5.0 out of 5 stars Excellent Complement to First Book! December 6, 2012

“The Invention of the Land of Israel” is the follow up to the fascinating and controversial “The Invention of the Jewish People“. This excellent book serves as a complementary addition to the aforementioned book and fills gaps left behind. Historian and outspoken professor, Shlomo Sand does it again with this enlightening and educational book that reveals the history behind the Land of Israel. This 304-page book is composed of the following five chapters: 1. Making Homelands: Biological Imperative or National Property?, 2. Mytherritory: In the Beginning, God Promised the Land, 3. Toward a Christian Zionism: and Balfour Promised the Land, 4. Zionism Versus Judaism: The Conquest of “Ethnic” Space, and 5. Conclusion: The Sad Tale of the Frog and the Scorpion.

Positives:
1. A well-researched and well-cited book that takes you into the always fascinating world of Jewish history.
2. As candid and forthright a book as you will find. Professor Sand provides solid and well-cited evidence in support of his arguments.
3. Enlightening and thought-provoking book to say the least.
4. An excellent complement to his best-selling book “The Invention of the Jewish People”.

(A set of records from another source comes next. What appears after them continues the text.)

Lemma category_affinity_counts_example :
  preferred_categories
    (_extract_user_preferences [ {| item_product := Some Sample.lamp |} ] []
       [Sample.lamp; Sample.mug]) !! "lighting" = Some 2%Z.
Proof. rewrite affinity_lookup. reflexivity. Qed.

Lemma eco_scores_read (l : list product) :
  map (fun p => dict_get (ecoScore p) 0) (List.filter (fun p => truthy (ecoScore p)) l)
  = nonzero_eco_scores l.
Proof.
  unfold nonzero_eco_scores. induction l as [|p l IH]; simpl; [done|].
  destruct (ecoScore p) as [x|] eqn:E; simpl; [|exact IH].
  unfold Py.eq. destruct (Qeq_bool x 0); simpl; [exact IH|].
  rewrite E. simpl. f_equal. exact IH.
Qed.

Lemma extract_threshold (cart wish : list activity_item) (viewed : list product) :
  eco_score_threshold (_extract_user_preferences cart wish viewed)
  = match nonzero_eco_scores (Spec.pool cart wish viewed) with
    | [] => 0
    | x :: xs =>
        Py.sum (x :: xs) / inject_Z (Z.of_nat (length (x :: xs))) * 0.8
    end.
Proof.
  unfold _extract_user_preferences. fold (Spec.pool cart wish viewed).
  destruct (Spec.pool cart wish viewed) as [|p l] eqn:E; [done|].
  cbv zeta. cbn [eco_score_threshold]. rewrite eco_scores_read.
  by destruct (nonzero_eco_scores (p :: l)).
Qed.

Lemma sum_from_nonneg (xs : list Q) (a : Q) :
  Forall (fun x => 0 <= x) xs -> a <= foldl Qplus a xs.
Proof.
  intros Hxs. revert a. induction Hxs as [|x xs Hx _ IH]; intros a; cbn [foldl].
  - lra.
  - specialize (IH (a + x)). lra.
Qed.

(** The eco-score threshold is never negative unless an eco-score of the
    activity is. *)
Theorem threshold_never_negative
    (cart wish : list activity_item) (viewed : list product) :
  Forall (fun x => 0 <= x) (nonzero_eco_scores (Spec.pool cart wish viewed)) ->
  0 <= eco_score_threshold (_extract_user_preferences cart wish viewed).
Proof.
  intros Hall. rewrite extract_threshold.
  destruct (nonzero_eco_scores (Spec.pool cart wish viewed)) as [|x xs]; [lra|].
  pose proof (sum_from_nonneg (x :: xs) 0 Hall) as Hsum.
  fold (Py.sum (x :: xs)) in Hsum.
  assert (0 < inject_Z (Z.of_nat (length (x :: xs)))) as Hn.
  { change 0 with (inject_Z 0). rewrite <- Zlt_Qlt. simpl length. lia. }
  generalize dependent (inject_Z (Z.of_nat (length (x :: xs)))). intros n Hn.
  assert (0 <= Py.sum (x :: xs) / n) as H1 by (apply Qle_shift_div_l; lra).
  lra.
Qed.

Lemma threshold_never_negative_witness :
  0 <= eco_score_threshold
         (_extract_user_preferences [ {| item_product := Some Sample.planter |} ] []
            [Sample.mug; Sample.lamp]).
Proof.
  apply threshold_never_negative. repeat constructor; vm_compute; discriminate.
Defined.

(** When no activity product has an eco-score other than 0, the threshold
    stays 0 and every product passes the eco-score test. *)
Lemma threshold_without_eco_scores
    (cart wish : list activity_item) (viewed : list product) :
  nonzero_eco_scores (Spec.pool cart wish viewed) = [] ->
  eco_score_threshold (_extract_user_preferences cart wish viewed) = 0.
Proof. intros H. by rewrite extract_threshold, H. Qed.




Lemma lower_char_not_upper (c : ascii) : Py.is_upper (Py.lower_char c) = false.
Proof. by destruct c as [[] [] [] [] [] [] [] []]. Qed.

Lemma lower_no_upper (s : string) :
  all_chars (fun c => negb (Py.is_upper c)) (Py.lower s) = true.
Proof.
  induction s as [|c s IH]; [done|]. simpl. by rewrite lower_char_not_upper, IH.
Qed.

Lemma lower_fixes_lower_case (w : string) :
  all_chars (fun c => negb (Py.is_upper c)) w = true -> Py.lower w = w.
Proof.
  induction w as [|c w IH]; [done|]. simpl.
  intros [Hc Hw]%andb_true_iff. rewrite IH by done.
  unfold Py.lower_char. by destruct (Py.is_upper c).
Qed.




Lemma keywords_example :
  keywords (_extract_user_preferences [] []
              [ {| id := None; category := None; title := None;
                   text := Some "  Solar  CHARGER for Travel "; price := None;
                   ecoScore := None |} ])
  = ["solar"; "charger"; "for"; "travel"].
Proof. reflexivity. Qed.

Lemma priced_activity_in_range
    (cart wish : list activity_item) (viewed : list product) (p : product) (x : Q) :
  Forall (fun y => 0 <= y) (Spec.nonzero_prices (Spec.pool cart wish viewed)) ->
  p ∈ Spec.pool cart wish viewed ->
  price p = Some x ->
  ~ x == 0 ->
  Spec.price_in_range (_extract_user_preferences cart wish viewed) x = true.
Proof.
  intros Hpos Hp Hx Hnz. unfold Spec.price_in_range.
  rewrite extract_price_range.
  assert (x ∈ Spec.nonzero_prices (Spec.pool cart wish viewed)) as Hin.
  { apply nonzero_prices_elem_of. by exists p. }
  destruct (Spec.nonzero_prices (Spec.pool cart wish viewed)) as [|y ys] eqn:E;
    cbn [pr_min pr_max].
  - by apply elem_of_nil in Hin.
  - destruct (min_from_least y ys) as [Hlo Hleast].
    destruct (max_from_greatest y ys) as [Hhi Hgreatest].
    rewrite Forall_forall in Hpos.
    pose proof (Hpos _ Hlo). pose proof (Hpos _ Hhi).
    pose proof (Hleast _ Hin). pose proof (Hgreatest _ Hin).
    apply andb_true_iff. split; apply Qle_bool_iff; lra.
Qed.

(** When no price is negative, every activity product whose price is not 0
    lies inside the extracted price range. *)
Theorem activity_price_in_range
    (cart wish : list activity_item) (viewed : list product) (p : product) (x : Q) :
  Forall (fun y => 0 <= y) (Spec.nonzero_prices (Spec.pool cart wish viewed)) ->
  p ∈ Spec.pool cart wish viewed ->
  price p = Some x ->
  ~ x == 0 ->
  Spec.price_in_range (_extract_user_preferences cart wish viewed) x = true.
Proof. apply priced_activity_in_range. Qed.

5. The myth that was the forced uprooting of the “Jewish people.”
6. The book does a wonderful job of explaining how the dissemination of a formative historical mythos occurred. “Never did I accept the idea of the Jews’ historical rights to the Promised Land as self-evident.”
7. Clarifies some of the misunderstood points made in his previous book.
8. Professor Sand takes pride in his historical scholarship and it shows. The quest for primary sources. The author does a good job of letting the readers know what he does have a good handle on and what he doesn’t.
9. Explains what really precipitated the establishment of the State of Israel.
10. The book achieves its goal of tracing the ways in which the “Land of Israel” was invented.
11. The book achieves the main goal of disparaging the official historiography of the Zionist Israeli establishment.
12. The notion of “homeland” in perspective. “It is important to remember that homelands did not produce nationalism, but rather the opposite: homelands emerged from nationalism.” The concept of territorial entity.